Whistleblower Says Facebook Is 'Unquestionably Making Hate Worse'

Whistleblower Frances Haugen has said that Facebook is "unquestionably making hate worse."

The former Facebook data scientist gave evidence in front of lawmakers in the U.K. who are working on legislation to crack down on harmful online content.

In her opening remarks to the committee on Monday, Haugen said Facebook was "very good at dancing with data" and that its engagement-based rankings prioritize extreme content.

"I came forward now, because now is the most critical time to act," she said.

"When we see something like an oil spill, that oil spill doesn't make it harder for society to regulate oil companies.
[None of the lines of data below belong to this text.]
(* ===== verification/TreeSink.v ===== *)
(** * Events as a tree

    [TreeSink] of [value/visit/tree.rs]: the sink that builds a value from
    events over a stack of its own, with a map's keys hashed where it is wide.
    Its allocator does not refuse; the room it reserves is not modelled. *)

From S2P Require Import Prelude Errors Number Value Keys Maps Encode Decode Visit Encoder.

(** [Open]: a container being built, and for a map the key its next value goes
    under. *)
Inductive Growing : Type :=
  | GList (list : list Value)
  | GMap (map : Filling) (key : bytes) (key_given : bool).

(** [TreeSink], the innermost container first. *)
Record TreeSink := MkTreeSink { growing : list Growing; built : option Value; tree_seeds : option Seeded }.

(** [TreeSink::new] and [TreeSink::into_value]. *)
Definition tree_new : TreeSink := MkTreeSink [] None None.
Definition into_value_ (t : TreeSink) : result ValueError Value :=
  match growing t, built t with [], Some v => Ok v | _, _ => Err WrongKind end.

(** [TreeSink::ready]. *)
Definition ready : Steps TreeSink unit := λ t,
  (match growing t with
   | [] => match built t with Some _ => Err (Refuse WrongKind) | None => Ok () end
   | GMap _ _ false :: _ => Err (Refuse WrongKind)
   | _ => Ok ()
   end, t).

Section tree_sink.
(** What the standard library's random state gives when seeds are drawn. *)
Variable random : Seeded.

(** [TreeSink::place]. *)
Definition place (v : Value) : Steps TreeSink unit := λ t,
  match growing t with
  | [] => match built t with
      | Some _ => (Err (Refuse WrongKind), t)
      | None => (Ok (), MkTreeSink [] (Some v) (tree_seeds t))
      end
  | GList l :: below => (Ok (), MkTreeSink (GList (l ++ [v]) :: below) (built t) (tree_seeds t))
  | GMap map key key_given :: below =>
      if key_given then
        let '(map, seeds) := filling_set random map (tree_seeds t) key v in
        (Ok (), MkTreeSink (GMap map key false :: below) (built t) seeds)
      else (Err (Refuse WrongKind), t)
  end.

Definition grow (g : Growing) : Steps TreeSink unit :=
  update (λ t, MkTreeSink (g :: growing t) (built t) (tree_seeds t)).

(** [impl Sink for TreeSink]. *)
#[export] Instance tree_sink : Sink TreeSink := λ ev,
  match ev with
  | EvAbsent => ready;; place VAbsent
  | EvNull => ready;; place VNull
  | EvBool b => ready;; place (VBool b)
  | EvNumber t => ready;; (if is_number t then place (VNumber t) else refuse NotANumber)
  | EvString t => ready;; place (VString t)
  | EvBytes b => ready;; place (VBytes b)
  | EvListBegin _ => ready;; grow (GList [])
  | EvMapBegin len =>
      ready;; grow (GMap (with_room [] (Z.to_nat (match len with Some n => n | None => 0 end))) [] false)
  | EvKey k => λ t,
      match growing t with
      | GMap map _ false :: below => (Ok (), MkTreeSink (GMap map k true :: below) (built t) (tree_seeds t))
      | _ => (Err (Refuse WrongKind), t)
      end
  | EvListEnd => λ t,
      match growing t with
      | GList l :: below => place (VList l) (MkTreeSink below (built t) (tree_seeds t))
      | _ => (Err (Refuse WrongKind), t)
      end
  | EvMapEnd => λ t,
      match growing t with
      | GMap map _ false :: below => place (VMap (f_map map)) (MkTreeSink below (built t) (tree_seeds t))
      | _ => (Err (Refuse WrongKind), t)
      end
  end.

(** The value a walk builds. *)
Definition build_walk (walk : Steps TreeSink unit) : result (fault ValueError) Value :=
  match walk tree_new with
  | (Ok _, t) => map_err Refuse (into_value_ t)
  | (Err f, _) => Err f
  end.
End tree_sink.

(** ** What is built is what is told *)

Definition growing_rel (g : Growing) (f : Told) : Prop :=
  match g, f with
  | GList l, TList _ l' => l = l'
  | GMap map k given, TMap _ m key =>
      f_map map = m /\ filling_ok map /\
      match key with Some k' => given = true /\ k = k' /\ k ∉ keys m | None => given = false end
  | _, _ => False
  end.
Definition building (s : Telling) (t : TreeSink) : Prop :=
  built t = s.2 /\ Forall2 growing_rel (growing t) s.1 /\ (s.1 <> [] -> s.2 = None).

Lemma ready_due s t : building s t -> due s = true -> ready t = (Ok (), t).
Proof.
  intros (Hb & Hg & Hn) Hd. destruct s as [fs d], t as [gs b sd]. cbn [fst snd built growing] in *. subst b.
  unfold ready. cbn [growing built]. destruct Hg as [|g f gs fs Hg _]; [by destruct d|].
  destruct g as [l|mp k []], f as [p l'|p m key]; try done. simpl in Hd.
  destruct Hg as (_ & _ & Hk). destruct key as [k'|]; [by destruct Hk|].
  by rewrite bool_decide_eq_false_2 in Hd by by intros [].
Qed.

(** A value where one is due, or a container just closed over one that awaits
    it. *)
Lemma place_told random v fs t : building (fs, None) t ->
  match fs with TMap _ _ None :: _ => False | _ => True end ->
  exists t', place random v t = (Ok (), t') /\ building (told v (fs, None)) t'.
Proof.
  intros (Hb & Hg & _) Hd. destruct t as [gs b sd]. cbn [fst snd built growing] in *. subst b.
  unfold place. cbn [growing built tree_seeds].
  destruct Hg as [|g f gs fs Hg Hgs]; [eexists; split; [done|]; by split_and!|].
  destruct g as [l|mp k given], f as [p l'|p m [k'|]]; try done.
  - simpl in Hg. subst l'. eexists. split; [done|]. split_and!; try done. by constructor.
  - destruct Hg as (Hm & Hok & -> & -> & Hk).
    destruct (filling_set_ok random mp sd k' v Hok) as [E1 E2].
    destruct (filling_set random mp sd k' v) as [mp' sd']. cbn [fst] in *.
    eexists. split; [done|]. split_and!; try done. constructor; [|done]. split_and!; try done.
    rewrite E1, Hm. unfold set_. by rewrite (proj2 (position_None m k') Hk).
Qed.

(** Below the top, a map awaits a value. *)
Fixpoint all_await (fs : list Told) : Prop :=
  match fs with
  | [] => True
  | f :: fs => match f with TMap _ _ None => False | _ => True end /\ all_await fs
  end.
Definition below_await (s : Telling) : Prop := match s.1 with [] => True | _ :: fs => all_await fs end.

Lemma due_await s : due s = true -> below_await s -> all_await s.1.
Proof.
  destruct s as [[|[p l|p m [k|]] fs] d]; intros Hd Hb; done.
Qed.

Lemma all_await_head fs : all_await fs -> match fs with TMap _ _ None :: _ => False | _ => True end.
Proof. destruct fs as [|[|? ? []] ?]; simpl; tauto. Qed.

Lemma told_await v fs : all_await fs -> below_await (told v (fs, None)).
Proof. destruct fs as [|[p l|p m [k|]] fs]; simpl; tauto. Qed.

Lemma event_builds random ev s s' t : tell ev s = Ok s' -> building s t -> below_await s ->
  (exists t', tree_sink random ev t = (Ok (), t') /\ building s' t') /\ below_await s'.
Proof.
  intros Ht Hb Ha.
  assert (Hval : forall v, (if due s then Ok (told v s) else Err WrongKind) = Ok s' ->
    (exists t', (ready;; place random v) t = (Ok (), t') /\ building s' t') /\ below_await s').
  { intros v E. destruct (due s) eqn:Hd; [|done]. injection E as <-.
    rewrite (steps_Ok _ _ _ _ _ (ready_due _ _ Hb Hd)).
    pose proof (due_await _ Hd Ha) as Haw. destruct s as [fs d].
    assert (d = None) as ->.
    { destruct fs; [by destruct d|]. by apply (proj2 (proj2 Hb)). }
    split; [|by apply told_await]. apply place_told; [done|]. by apply all_await_head. }
  assert (Hbegin : forall g f, (if due s then Ok (f :: s.1, s.2) else Err WrongKind) = Ok s' -> growing_rel g f ->
    (exists t', (ready;; grow g) t = (Ok (), t') /\ building s' t') /\ below_await s').
  { intros g f E Hg. destruct (due s) eqn:Hd; [|done]. injection E as <-.
    rewrite (steps_Ok _ _ _ _ _ (ready_due _ _ Hb Hd)). split; [|by apply due_await].
    eexists. split; [done|]. destruct Hb as (E & Hgs & Hn). split_and!; [done|by constructor|].
    intros _. cbn [snd]. destruct s as [[|] [d|]]; try done. by discriminate (Hn ltac:(done)). }
  destruct ev as [| |b|x|x|x|p| |p|k|]; cbn [tell tree_sink] in *; auto.
  - destruct (is_number x); auto. done.
  - by apply (Hbegin _ _ Ht).
  - destruct s as [[|[p l|] fs] d]; try done. destruct (kept_all p l); [|done]. injection Ht as <-.
    destruct Hb as (E & Hgs & Hn). cbn [fst snd] in *. rewrite (Hn ltac:(done)) in *.
    destruct t as [gs b sd]. cbn [growing built tree_seeds] in *. inversion Hgs as [|g f gs' ? Hg Hgs']; subst.
    destruct g as [l'|]; [|done]. simpl in Hg. subst l'. split; [|by apply (told_await (VList l))].
    apply (place_told random (VList l) fs); [by split_and!|]. by apply all_await_head.
  - apply (Hbegin _ _ Ht). by split_and!.
  - destruct s as [[|[|p m [?|]] fs] d]; try done. destruct (contains_key m k) eqn:Ek; [done|]. injection Ht as <-.
    destruct Hb as (E & Hgs & Hn). cbn [fst snd] in *. rewrite (Hn ltac:(done)) in *.
    destruct t as [gs b sd]. cbn [growing built tree_seeds] in *. inversion Hgs as [|g f gs' ? Hg Hgs']; subst.
    destruct g as [|mp k0 given]; [done|]. destruct Hg as (Hm & Hok & ->). split; [|done]. eexists. split; [done|].
    split_and!; try done. constructor; [|done]. split_and!; try done. intros Hin.
    apply contains_key_spec in Hin. congruence.
  - destruct s as [[|[|p m [?|]] fs] d]; try done. destruct (kept_all p m) eqn:Ek; [|done]. injection Ht as <-.
    destruct Hb as (E & Hgs & Hn). cbn [fst snd] in *. rewrite (Hn ltac:(done)) in *.
    destruct t as [gs b sd]. cbn [growing built tree_seeds] in *. inversion Hgs as [|g f gs' ? Hg Hgs']; subst.
    destruct g as [|mp k0 given]; [done|]. destruct Hg as (Hm & Hok & ->). rewrite Hm.
    split; [|by apply (told_await (VMap m))].
    apply (place_told random (VMap m) fs); [by split_and!|]. by apply all_await_head.
Qed.

Lemma emit_builds random es : forall s s' t, tell_all es s = Ok s' -> building s t -> below_await s ->
  exists t', @emit _ (tree_sink random) es t = (Ok (), t') /\ building s' t'.
Proof.
  induction es as [|ev es IH]; intros s s' t H Hb Ha; simpl in H; [injection H as <-; by exists t|].
  apply bind_Ok in H as (s1 & E & H). destruct (event_builds random ev s s1 t E Hb Ha) as [(t1 & E1 & Hb1) Ha1].
  cbn [emit]. unfold event. rewrite (steps_Ok _ _ _ _ _ E1). by apply (IH s1 s').
Qed.

Lemma tells_built random v es : tells v es ->
  exists t, @emit _ (tree_sink random) es tree_new = (Ok (), t) /\ into_value_ t = Ok v.
Proof.
  intros Ht. apply tell_exact in Ht.
  destruct (emit_builds random es untold _ tree_new Ht) as (t & E & Hb & Hg & _); [by split_and!|done|].
  exists t. split; [done|]. unfold into_value_. cbn [fst snd] in *. inversion Hg. by rewrite Hb.
Qed.

(** ** Properties *)

(** The two sinks agree: events the encoder accepts are a tree to the tree
    builder, and what the encoder wrote is that tree's encoding, whatever each
    hashes its keys under; so writing events is building their tree and encoding
    it. *)
Theorem sinks_agree (random random' : Seeded) (base : bytes) (es : list Event) (e : Encoder)
    (Hes : Forall event_ok es) (Hn : Z.of_nat (length es) < 2 ^ 64)
    (He : @emit _ (encoder_sink random) es (encoder_new base) = (Ok (), e))
    (Hc : is_complete e = true) :
  exists v, build_walk (@emit _ (tree_sink random') es) = Ok v /\ out e = base ++ wire v.
Proof.
  pose proof (emit_encodes random es base untold (encoder_new base) Hes (encoding_new base)) as H.
  supply H; [left; exists 0%nat; split; [constructor|done]|]. rewrite He in H.
  destruct (tell_all es untold) as [s|f] eqn:Et; [|by destruct H as (e' & Ee)].
  destruct H as (e' & Ee & Hr). injection Ee as <-. rewrite (encoding_complete _ _ _ Hr) in Hc.
  destruct s as [[|? ?] [v|]]; try done. exists v. split; [|by destruct Hr as (_ & _ & ->)].
  apply tell_exact in Et. destruct (tells_built random' v es Et) as (t & E & Hv).
  unfold build_walk. by rewrite E, Hv.
Qed.

Lemma sinks_agree_witness :
  let es := [EvMapBegin None; EvKey (bs "a"); EvListBegin (Some 1); EvNull; EvListEnd; EvMapEnd] in
  exists v, build_walk (@emit _ (tree_sink (MkSeeded 3 4)) es) = Ok v /\
    [7; 1; 1; 97; 6; 1; 1] = [] ++ wire v.
Proof.
  cbv zeta. apply (sinks_agree (MkSeeded 1 2) (MkSeeded 3 4) []
    [EvMapBegin None; EvKey (bs "a"); EvListBegin (Some 1); EvNull; EvListEnd; EvMapEnd]
    (MkEncoder [7; 1; 1; 97; 6; 1; 1] [] true None)).
  - repeat (constructor; [first [exact I | by (vm_compute; discriminate) | split; [vm_compute; discriminate|reflexivity]]|]).
    constructor.
  - vm_compute. reflexivity.
  - vm_compute. reflexivity.
  - reflexivity.
Defined.

(** A tree walked into the tree builder is that tree again, up to the depth
    a walk follows; past it the walk is refused, and nothing is built. *)
Theorem walk_builds_the_tree (random : Seeded) (v : Value) (Hv : value_wf v) :
  build_walk (@walk _ (tree_sink random) v) =
    if decide (vdepth v <= MAX_DEPTH)%nat then Ok v else Err (Refuse TooDeep).
Proof.
  unfold build_walk, walk. rewrite walk_says. pose proof (wf_tells v Hv 0 ltac:(lia)) as Ht.
  unfold tells_within in Ht. rewrite Nat.add_0_l in Ht.
  destruct (decide (vdepth v <= MAX_DEPTH)%nat) as [Hd|Hd]; destruct Ht as (es & -> & Ht);
    unfold say, mbind, steps_bind; cbn [fst snd].
  - destruct (tells_built random v es Ht) as (t & -> & E). cbn. by rewrite E.
  - destruct (Ht untold eq_refl) as [s' Hs].
    destruct (emit_builds random es untold _ tree_new Hs) as (t & -> & _); [by split_and!|done|done].
Qed.

Lemma walk_builds_the_tree_witness :
  build_walk (@walk _ (tree_sink (MkSeeded 1 2)) (VMap [(bs "k", VList [VNull])])) =
    Ok (VMap [(bs "k", VList [VNull])]).
Proof.
  rewrite (walk_builds_the_tree (MkSeeded 1 2) (VMap [(bs "k", VList [VNull])])); [vm_compute; reflexivity|].
  apply value_wf_map. split; [vm_compute; discriminate|]. split; [apply NoDup_singleton|].
  apply Forall_singleton. split; [reflexivity|]. split; [vm_compute; discriminate|].
  apply value_wf_list. split; [vm_compute; discriminate|]. by repeat constructor.
Defined.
But right now, the failures of Facebook are making it harder for us to regulate Facebook on those failures, looking at the way the platform is moderated today."
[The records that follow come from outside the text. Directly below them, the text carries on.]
(* ===== verification/DecoderLaws.v ===== *)
(** * What a decoder passes over

    Every read of a node, taken by a builder or passed over, takes exactly the
    bytes of one well-formed value; and bytes that walk themselves say what
    their value says. *)

From S2P Require Import Prelude Errors Number Value Keys Maps Encode Decode Visit Encoder Decoder.

(** ** The keys of open maps *)

(** The sets are those of some of the maps whose keys start at [ss] (the
    innermost first), each with the hash of every key of its map. *)
Fixpoint sets_ok (ss : list nat) (l : list bytes) (sets : list (nat * KeySet)) : Prop :=
  match ss with
  | [] => sets = []
  | s :: ss =>
      (s <= length l)%nat /\ (match ss with s' :: _ => s' < s | [] => True end)%nat /\
      match sets with
      | (s', set) :: rest =>
          if decide (s' = s) then
            (forall k, k ∈ drop s l -> hash_one (ks_seeds set) k ∈ hashes set) /\ sets_ok ss (take s l) rest
          else sets_ok ss (take s l) sets
      | [] => sets_ok ss (take s l) []
      end
  end.
Definition keys_ok (ss : list nat) (l : list bytes) (ks : OpenKeys) : Prop :=
  key_list_ ks = l /\ sets_ok ss l (key_sets ks).

Lemma sets_below ss : forall l sets, sets_ok ss l sets ->
  Forall (λ x, match ss with s :: _ => (x.1 <= s)%nat | [] => False end) sets.
Proof.
  induction ss as [|s ss IH]; intros l sets; simpl; [by intros ->|]. intros (Hs & Hlt & H).
  assert (Hw : forall rest, sets_ok ss (take s l) rest -> Forall (λ x, (x.1 <= s)%nat) rest).
  { intros rest Hr. apply IH in Hr. eapply Forall_impl; [exact Hr|]. destruct ss; [done|]. simpl. lia. }
  destruct sets as [|[s' set] rest]; [constructor|]. case_decide as E.
  - subst. destruct H as [_ H]. constructor; [simpl; lia|]. by apply Hw.
  - by apply Hw.
Qed.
Haugen said that when she worked at Facebook, critical teams were understaffed. "There are no incentives, internally, to rally for help because everyone is under water," she said. "Facebook's most important teams are understaffed and under-resourced.

Asked if she believed it was likely that there would be more consequences like the January 6 riot at the U.S. Capitol, Haugen cited ethnic violence in Myanmar and Ethiopia as the "opening chapters" of a "horrific" novel.
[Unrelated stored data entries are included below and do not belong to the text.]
Lemma encoded_is_the_value_witness :
  build_walk (@walk_encoded (MkSeeded 1 2) _ (tree_sink (MkSeeded 5 6)) [6; 1; 1]) = Ok (VList [VNull]) /\
  forall s', @walk_encoded (MkSeeded 1 2) _ (tree_sink (MkSeeded 5 6)) [6; 1; 8] tree_new <> (Ok (), s').
Proof.
  split.
  - pose proof (encoded_is_the_value (MkSeeded 1 2) (MkSeeded 3 4) (HS := tree_sink (MkSeeded 5 6)) [6; 1; 1] tree_new
      ltac:(repeat constructor; discriminate)) as H. vm_compute in H. unfold build_walk.
    vm_compute. reflexivity.
  - pose proof (encoded_is_the_value (MkSeeded 1 2) (MkSeeded 3 4) (HS := tree_sink (MkSeeded 5 6)) [6; 1; 8] tree_new
      ltac:(repeat constructor; discriminate)) as H.
    replace (decode (MkSeeded 3 4) [6; 1; 8]) with (@Err (fault WireError) Value (Refuse (BadTag 2 8))) in H
      by (vm_compute; reflexivity). exact H.
Defined.

(** Bytes are their own re-encoding: walked into the encoder they are
    written back as they are where they decode and are no deeper than a walk
    follows, and refused everywhere else. *)
Theorem reencoding_is_identity (random random' random'' : Seeded) (b base : bytes) (Hb : Forall is_byte b) :
  match decode random'' b with
  | Ok v =>
      encode_walk (@walk_encoded random' _ (encoder_sink random) b) base =
        if decide (vdepth v <= MAX_DEPTH)%nat then Ok (base ++ b) else Err (Refuse TooDeep)
  | Err _ => forall out, encode_walk (@walk_encoded random' _ (encoder_sink random) b) base <> Ok out
  end.
Proof.
  pose proof (decode_sound random'' b 0 None Hb) as Hs. unfold decode, decode_at.
  destruct (decode_seeded random'' b 0 None) as [v|e] eqn:Ed.
  - destruct Hs as [Hv Ew]. pose proof (encode_of_spec random v base Hv) as He. unfold encode_of, encode_walk in *.
    rewrite (encoded_walks random' b v _ Hb Hv Ew). by rewrite He, Ew.
  - intros out' E. unfold encode_walk in E.
    destruct (walk_encoded random' b (encoder_new base)) as [[[]|x] e'] eqn:Ee; [|done].
    apply encoded_sound in Ee as (v & Hv & Ew); [|done].
    pose proof (decode_wire random'' v 0 None Hv) as Hd. rewrite Ew in Hd. specialize (Hd Hb). congruence.
Qed.

Lemma reencoding_is_identity_witness :
  encode_walk (@walk_encoded (MkSeeded 1 2) _ (encoder_sink (MkSeeded 3 4)) [7; 1; 1; 97; 6; 1; 1]) [9] =
    Ok [9; 7; 1; 1; 97; 6; 1; 1].
Proof.
  pose proof (reencoding_is_identity (MkSeeded 3 4) (MkSeeded 1 2) (MkSeeded 5 6) [7; 1; 1; 97; 6; 1; 1] [9]
    ltac:(repeat constructor; discriminate)) as H.
  replace (decode (MkSeeded 5 6) [7; 1; 1; 97; 6; 1; 1])
    with (@Ok (fault WireError) _ (VMap [(bs "a", VList [VNull])])) in H by (vm_compute; reflexivity).
  exact H.
Defined.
Later, Haugen was asked if she thinks Facebook is "evil." She replied that she "cannot see into the hearts of men," but described the company as "negligent."

She said Facebook is full of conscientious, kind and empathetic people. But she added that "good people embedded in a system with bad incentives are led to bad actions."

Those who are "willing to look the other way" are promoted over those who raise alarm, she added. "I do believe there's a pattern of inadequacy that Facebook is unwilling to acknowledge its own power," she said.

Facebook whistleblower Frances Haugen
Facebook whistleblower Frances Haugen appears before the Senate Commerce, Science, and Transportation Subcommittee at the Russell Senate Office Building on October 05, 2021 in Washington, D.C. Matt McClain/Pool-Getty Images

Her testimony comes as news organizations started publishing stories based on thousands of pages of internal company documents she obtained.

The documents, which Haugen provided to the U.S. Securities and Exchange Commission, allege Facebook prioritized profits over safety and hid its research from investors and the public.

The Associated Press reported that the documents show Facebook engineers raced to tweak internal controls to stop the spread of misinformation and inciteful content during the January 6 riot at the U.S. Capitol.

Facebook CEO Mark Zuckerberg has hit back at the claim that the company knowingly profits off of misinformation and hateful content.

"At the heart of these accusations is this idea that we prioritize profit over safety and well-being," Zuckerberg wrote in a lengthy post on Facebook.

"That's just not true... The argument that we deliberately push content that makes people angry for profit is deeply illogical. We make money from ads, and advertisers consistently tell us they don't want their ads next to harmful or angry content."

Haugen's appearance before lawmakers in the U.K. comes after she testified in the U.S. Senate earlier in October.

UPDATE 10/25/21,10:40 a.m. ET: This article was updated with additional details.